When the air cooled, they were all supposed to go to the park. But, without warning Wyatt jumps up clutching the right side of his head.
“It hurts really bad!” he exclaimed. “My head!”
Figuring the pain is related to a migraine, his dad administered some Tylenol and suggested bringing Wyatt upstairs to rest. The whole ordeal seemed strange, though, out of the blue. Wyatt hadn’t had a migraine before. And when Wyatt couldn’t even walk up the stairs on his own, both Courtney and Grant found reason to believe something more may be happening. The pain, Courtney Garab described, struck Wyatt that night in spurts. It would go then come back again and with vengeance. Even once Wyatt was tucked into bed with the lights out the spasms showed no mercy.
“Try to calm down,” his dad said, trying to soothe his son. And then Wyatt responded in the most unusual way, uttering a sentence that made no sense at all.
“I can’t calm down, you won’t sing me a lullaby,” he said. It wasn’t long after those words that Wyatt began to projectile vomit.
“He had this look in his eyes — he wasn’t looking at us but through us,” his mom described. “We immediately called the ambulance.”
Their quiet mid-summer’s night had officially turned into a real-time nightmare. The EMTs (along with two police officers) arrived just as Wyatt began to foam at the mouth while his left side went completely limp.
The family would split up — Grant would ride along in the ambulance while Courtney would gather what she could for the children and meet them at the Onslow Memorial Hospital. Inside the ambulance, Wyatt’s condition rapidly worsened. His dad assisted with prying Wyatt’s mouth wide open as he simultaneously seized and vomited.
Once Courtney pulled into the parking lot, Grant approached and told her to sit back down. Doctors discovered Wyatt’s brain was bleeding. This would be the first time the Garab family would hear the term aneurysm applied to their son.
The diagnosis
“I remember just screaming,” she recalled. “I remember crying out, ‘Why?! He had no injury! He was just fine! Why is his brain bleeding? How in the world is this happening?’ It was all hard to process.”
And then, she said, the thought no parent ever wants to ponder entered her heart: Will I be that parent who loses a child?

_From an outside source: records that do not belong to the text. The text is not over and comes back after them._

(* ===== verification/OperationsModels.v ===== *)
(** Governance reviews, detection rules, alerts and their export: the columns of
    [models/agent_governance.py] and [models/soc.py]. *)

From Stdlib Require Import Ascii.
From S2P Require Import Prelude.
From S2P Require Import PyStr.
From S2P Require Import PyFloat.
From S2P Require Import PyVal.
From S2P Require Import PyDecimal.
From S2P Require Import Models.

Local Open Scope Z_scope.

(** ** Governance *)

Inductive CertificationStatus : Type := CertPending | CertApproved | CertRejected | CertExpired.
#[export] Instance CertificationStatus_eq_dec : EqDecision CertificationStatus.
Proof. solve_decision. Defined.

Record AgentOwnershipHistory : Type := MkOwnership {
  oh_agent_id : uuid;
  oh_organization_id : option uuid;
  oh_old_owner_type : string;
  oh_old_owner_id : string;
  oh_new_owner_type : string;
  oh_new_owner_id : string;
  oh_changed_by : option uuid;
  oh_reason : string;
  oh_changed_at : time
}.

Record AgentCertification : Type := MkCertification {
  ct_id : uuid;
  ct_certification_id : string;
  ct_organization_id : option uuid;
  ct_agent_id : uuid;
  ct_status : CertificationStatus;
  ct_reviewer_id : option uuid;
  ct_requested_at : time;
  ct_due_at : option time;
  ct_completed_at : option time;
  ct_decision : option string;
  ct_notes : option string;
  ct_snapshot_reference : pyval
}.

(** ** Security operations *)

Record DetectionRule : Type := MkRule {
  dr_id : uuid;
  dr_rule_id : string;
  dr_organization_id : option uuid;
  dr_name : string;
  dr_description : string;
  dr_event_type : option string;
  dr_category : option string;
  dr_conditions : list (string * pyval);
  dr_threshold : Z;
  dr_window_seconds : Z;
  dr_severity : string;
  dr_enabled : bool
}.

Record SecurityAlert : Type := MkAlert {
  sa_id : uuid;
  sa_alert_id : string;
  sa_organization_id : uuid;
  sa_rule_id : string;
  sa_fingerprint : string;
  sa_severity : string;
  sa_status : string;
  sa_title : string;
  sa_description : string;
  sa_first_seen_at : time;
  sa_last_seen_at : time;
  sa_event_count : Z;
  sa_acknowledged_at : option time;
  sa_acknowledged_by : option uuid;
  sa_resolved_at : option time;
  sa_resolved_by : option uuid;
  sa_resolution_note : option string;
  sa_metadata_json : list (string * pyval)
}.

Record SecurityExportDestination : Type := MkDestination {
  xd_id : uuid;
  xd_destination_id : string;
  xd_organization_id : uuid;
  xd_name : string;
  xd_destination_type : string;
  xd_endpoint_url : option string;
  xd_secret_ref : option string;
  xd_min_severity : string;
  xd_categories : list string;
  xd_enabled : bool;
  xd_status : string;
  xd_last_export_at : option time;
  xd_consecutive_failures : Z;
  xd_last_error : option string
}.

Record SecurityExportDeadLetter : Type := MkDeadLetter {
  ed_organization_id : uuid;
  ed_destination_id : string;
  ed_event_id : string;
  ed_event_payload : pyval;
  ed_error_message : string;
  ed_attempts : Z
}.

(** ** The tables *)

Record operations_tables : Type := MkOperations {
  ownership_history : list AgentOwnershipHistory;
  certifications : gmap uuid AgentCertification;
  detection_rules : gmap uuid DetectionRule;
  alerts : gmap uuid SecurityAlert;
  export_destinations : gmap uuid SecurityExportDestination;
  dead_letters : list SecurityExportDeadLetter
}.
Definition empty_operations : operations_tables := MkOperations [] ∅ ∅ ∅ ∅ [].

Definition on_ownership_history f (i : operations_tables) : operations_tables :=
  MkOperations (f (ownership_history i)) (certifications i) (detection_rules i) (alerts i) (export_destinations i) (dead_letters i).
Definition on_certifications f (i : operations_tables) : operations_tables :=
  MkOperations (ownership_history i) (f (certifications i)) (detection_rules i) (alerts i) (export_destinations i) (dead_letters i).
Definition on_detection_rules f (i : operations_tables) : operations_tables :=
  MkOperations (ownership_history i) (certifications i) (f (detection_rules i)) (alerts i) (export_destinations i) (dead_letters i).
Definition on_alerts f (i : operations_tables) : operations_tables :=
  MkOperations (ownership_history i) (certifications i) (detection_rules i) (f (alerts i)) (export_destinations i) (dead_letters i).
Definition on_export_destinations f (i : operations_tables) : operations_tables :=
  MkOperations (ownership_history i) (certifications i) (detection_rules i) (alerts i) (f (export_destinations i)) (dead_letters i).
Definition on_dead_letters f (i : operations_tables) : operations_tables :=
  MkOperations (ownership_history i) (certifications i) (detection_rules i) (alerts i) (export_destinations i) (f (dead_letters i)).

(** Policies and their bindings, the services, capabilities and calls of agents, and the
    enterprise gateways with their configuration bundles: the columns of [models/policy.py],
    [models/agent_service.py], [models/agenttrust_protocol.py] and
    [models/enterprise_gateway.py] that modelled operations read or write. *)

Local Open Scope Z_scope.

Record Policy : Type := MkPolicy {
  po_id : uuid;
  po_policy_id : string;
  po_organization_id : uuid;
  po_name : string;
  po_status : string
}.

Record PolicyBinding : Type := MkBinding {
  bi_id : uuid;
  bi_policy_id : uuid;
  bi_organization_id : uuid;
  bi_scope_type : string;
  bi_scope_id : option string;
  bi_priority : Z;
  bi_enabled : bool
}.

Record AgentService : Type := MkService {
  sv_id : uuid;
  sv_service_id : string;
  sv_organization_id : uuid;
  sv_agent_id : uuid;
  sv_name : string;
  sv_status : string
}.

Record AgentCapability : Type := MkCapability {
  cb_id : uuid;
  cb_capability_id : string;
  cb_organization_id : uuid;
  cb_agent_id : uuid;
  cb_service_id : option uuid;
  cb_name : string;
  cb_version : string;
  cb_risk_classification : string;
  cb_is_active : bool
}.

Record AgentCallRecord : Type := MkCall {
  cl_id : uuid;
  cl_call_id : string;
  cl_source_agent_id : uuid;
  cl_target_agent_id : option uuid;
  cl_capability_name : string;
  cl_status : string;
  cl_created_at : time
}.

Record EnterpriseGateway : Type := MkGateway {
  gw_id : uuid;
  gw_gateway_id : string;
  gw_organization_id : uuid;
  gw_name : string;
  gw_deployment_type : string;
  gw_environment : string;
  gw_status : string;
  gw_version : string;
  gw_public_key : option string;
  gw_fingerprint : option string;
  gw_enrollment_token_hash : option string;
  gw_enrollment_token_expires_at : option time;
  gw_config_version : Z;
  gw_labels : list (string * pyval);
  gw_offline_policy : string;
  gw_last_seen_at : option time;
  gw_last_heartbeat_data : option (list (string * pyval));
  gw_created_at : time;
  gw_updated_at : time;
  gw_revoked_at : option time;
  gw_suspended_at : option time
}.

(** What a bundle holds, in its five keys. *)
Record bundle_content : Type := MkContent {
  bc_policies : list (list (string * pyval));
  bc_trusted_issuers : list (list (string * pyval));
  bc_credential_requirements : list (list (string * pyval));
  bc_revocations : list (list (string * pyval));
  bc_routing : list (string * pyval)
}.
Record GatewayConfigBundle : Type := MkBundle {
  gb_id : uuid;
  gb_organization_id : uuid;
  gb_environment : string;
  gb_config_version : Z;
  gb_bundle_json : bundle_content;
  gb_bundle_sha256 : string;
  gb_signature : string;
  gb_signing_key_id : string;
  gb_published_by_user_id : option uuid;
  gb_created_at : time;
  gb_expires_at : time
}.

(** ** The tables *)

Record catalog_tables : Type := MkCatalog {
  policies : gmap uuid Policy;
  policy_bindings : gmap uuid PolicyBinding;
  agent_services : gmap uuid AgentService;
  agent_capabilities : gmap uuid AgentCapability;
  agent_calls : gmap uuid AgentCallRecord;
  enterprise_gateways : gmap uuid EnterpriseGateway;
  gateway_config_bundles : gmap uuid GatewayConfigBundle
}.
Definition empty_catalog : catalog_tables := MkCatalog ∅ ∅ ∅ ∅ ∅ ∅ ∅.
Definition on_gateways f (c : catalog_tables) : catalog_tables :=
  MkCatalog (policies c) (policy_bindings c) (agent_services c) (agent_capabilities c) (agent_calls c)
    (f (enterprise_gateways c)) (gateway_config_bundles c).
Definition on_config_bundles f (c : catalog_tables) : catalog_tables :=
  MkCatalog (policies c) (policy_bindings c) (agent_services c) (agent_capabilities c) (agent_calls c)
    (enterprise_gateways c) (f (gateway_config_bundles c)).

Stabilized, sedated and intubated to a mobile monitor, Wyatt was then life-flighted to James and Connie Maynard Children’s Hospital at Vidant Medical Center in Greenville. “It was the longest car ride my husband and I ever had to make. I didn’t know at that point if he was even still alive. Most of the ride to the hospital, though, was done in silence. We didn’t know what to say. Or do. All we wanted to do was cry.”
Seconds felt like minutes. Minutes felt like hours. Hours felt like days. Both Grant and Courtney mulled over their family history. There was no record of anyone on either sides ever having a brain aneurysm or even brain tumors.
Admittedly, they both knew nothing about brain aneurysms as a whole. They mistakenly assumed what so many of others do: It happens only to adults. But, children? Is it possible? And they traced over Wyatt’s activities: He didn’t fall and hurt his head. He didn’t suffer any prior injuries. Nor was he diagnosed with any disorders — all things that could have led to a cranial bleed. To them, none of it made sense.
And all of it made them question what exactly a brain aneurysm is. How is it caused?
A brain aneurysm
As WebMD describes it, an aneurysm begins with a bloated, weak area in the wall of an artery that supplies blood to the brain. Many times, a brain aneurysm causes no symptoms at all and thus goes unnoticed; but in other rare cases, the brain aneurysm will rupture, freeing blood into the skull and triggering a stroke. The result is called a subarachnoid hemorrhage. The most common place for brain aneurysms is at the base of the brain in the network of blood vessels, called the circle of Willis. According to the Department of Neurosurgery at Columbia University Medical Center, these brain aneurysms are more commonly found in individuals through their 40s or 50s. But there are also even rarer conditions where they can occur in children without absolute explanation.
The Department of Neurosurgery at Columbia University had more to say about pediatric brain aneurysms on their website.
“The chief symptom of a ruptured aneurysm is usually a complaint of ‘the worst headache of my life’ in adults or children old enough to give a good description. It is often associated with vomiting, a stiff neck, and light bothering the eye. Depending on such factors as the location of the aneurysm and the amount of blood in and around the brain, you can also see neurologic symptoms.”
There is upwards of a 50-percent death rate in those with a ruptured aneurysm.
In Wyatt’s case, he also developed a blood clot along with his ruptured aneurysm. It compounded matters, but also seemed to buy him a bit more time.
Waiting for news
In Greenville, both Grant and Courtney waited for 40 minutes inside a conference room for doctors to speak to them.
“I broke down. I prayed, literally begged for Wyatt to be OK,” Courtney remembered. Her voice pausing for a moment, maybe struggling, to keep an unmoved tone in front of her children. She’s told this story numerous times, so it’s OK, she assures me.